Spiaggia e mare, sole e vodka. E poi donne in bikini, costumini striminziti in due pezzi strabilianti all’uncinetto o lycra ultratecnologica. Smagliature megasexy, strabismi di venere, perfezioni addominali, microculi sotto capezzoli inturgiditi dal fresco della brezza notturna che viene dal mare.
Gaspare non pensa che a bere cocktail, uno dietro l’altro, ballando musica house in stile C.O.C.C.O. al chiaro di luna.

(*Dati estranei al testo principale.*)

(* ===== verification/LowerStmtOk.v ===== *)
(** * Bodies compile to what they mean

    Statements declare locals, so the slots change, and end in a return or go
    on; a body of the fragment, run from its parameters, returns what the
    language says it does. *)
From S2P Require Import Prelude.
From S2P Require Import Token SourceFile Ast AstWalk Types Fold Sym Emitter LowerExpr LowerStmt LowerKeeps LowerBody LowerSem LowerExprOk LowerTotal.
From S2P Require CodeWriter Op.

Section Bodies.
Context `{Program, Site, Missing}.

(** ** What a statement does *)

(** It adds the calls [c] and declares the locals [D]. *)
Record went (lo : nat) (D : list var) (e e' : emitter) (c : list CodeWriter.cmd) : Prop := {
  went_out : out e' = out e ++ c;
  went_labels : (nlabels e <= nlabels e')%nat;
  went_finallys : finallys e' = finallys e;
  went_fresh : fresh lo c;
  went_next : next (slots e) <= next (slots e');
  went_slots v : v ∉ D -> of_ (slots e') !! v = of_ (slots e) !! v }.

Lemma went_ran lo D e e' c : ran lo e e' c -> went lo D e e' c.
Proof. intros [O L S F Y M]. split; try done; rewrite S; done. Qed.

Lemma went_refl lo D e : went lo D e e [].
Proof. apply went_ran, ran_refl. Qed.

Lemma went_trans lo D1 D2 e1 e2 e3 c d : went lo D1 e1 e2 c -> went lo D2 e2 e3 d -> went lo (D1 ++ D2) e1 e3 (c ++ d).
Proof.
  intros [O1 L1 Y1 M1 N1 S1] [O2 L2 Y2 M2 N2 S2]. split; [by rewrite O2, O1, app_assoc|lia|congruence|by apply Forall_app|lia|].
  intros v [Hv1 Hv2]%not_elem_of_app. rewrite S2, S1; done.
Qed.

Lemma went_weaken lo lo' D e e' c : (lo <= lo')%nat -> went lo' D e e' c -> went lo D e e' c.
Proof. intros Hl [O L Y M N S]. split; try done. by eapply fresh_weaken. Qed.

(** The stack a result leaves. *)
Definition returns (v : option value) (ws : list word) : Prop :=
  match v with Some v => exists y, word_of v = Some y /\ ws = [y] | None => ws = [] end.

(** Run where [sl] places the locals [r], the calls end as [o] says. *)
Definition does (sl : slotMap) (r : env) (c : list CodeWriter.cmd) (sl' : slotMap) (alive' : bool) (D : list var) (o : result) : Prop :=
  match o with
  | Next r' =>
      alive' = true /\ live sl' r' /\ (forall v, is_Some (r' !! v) -> is_Some (r !! v) \/ v ∈ D) /\
      forall stk loc, holds sl r loc -> exists loc', exec c (Run stk loc) = Some (Run stk loc') /\ holds sl' r' loc'
  | Ret v => exists ws, returns v ws /\ forall stk loc, holds sl r loc -> exec c (Run stk loc) = Some (Halt (ws ++ stk))
  end.

(** The emission of statements that mean [ev]. *)
Definition does_ok (m : Emit unit) (D : list var) (ev : env -> option result) : Prop := forall lo e u e',
  (lo <= nlabels e)%nat -> alive e = true -> finallys e = [] -> NoDup D -> m e = Done u e' ->
  exists c, went lo D e e' c /\ forall r o, live (slots e) r -> (forall v, v ∈ D -> r !! v = None) -> ev r = Some o ->
    does (slots e) r c (slots e') (alive e') D o.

Nessun pensiero lo tange, fermo e immobile nell’animo, mentre fa oscillare il corpo al ritmo dell’ennesima hit sparata a diecimila watt dal deejay del baracchino sul mare. Un manipolo di ragazze molto piu’ giovani di lui prendono a fare giochi lesbo, sculettando il perizoma a ritmo di cassa.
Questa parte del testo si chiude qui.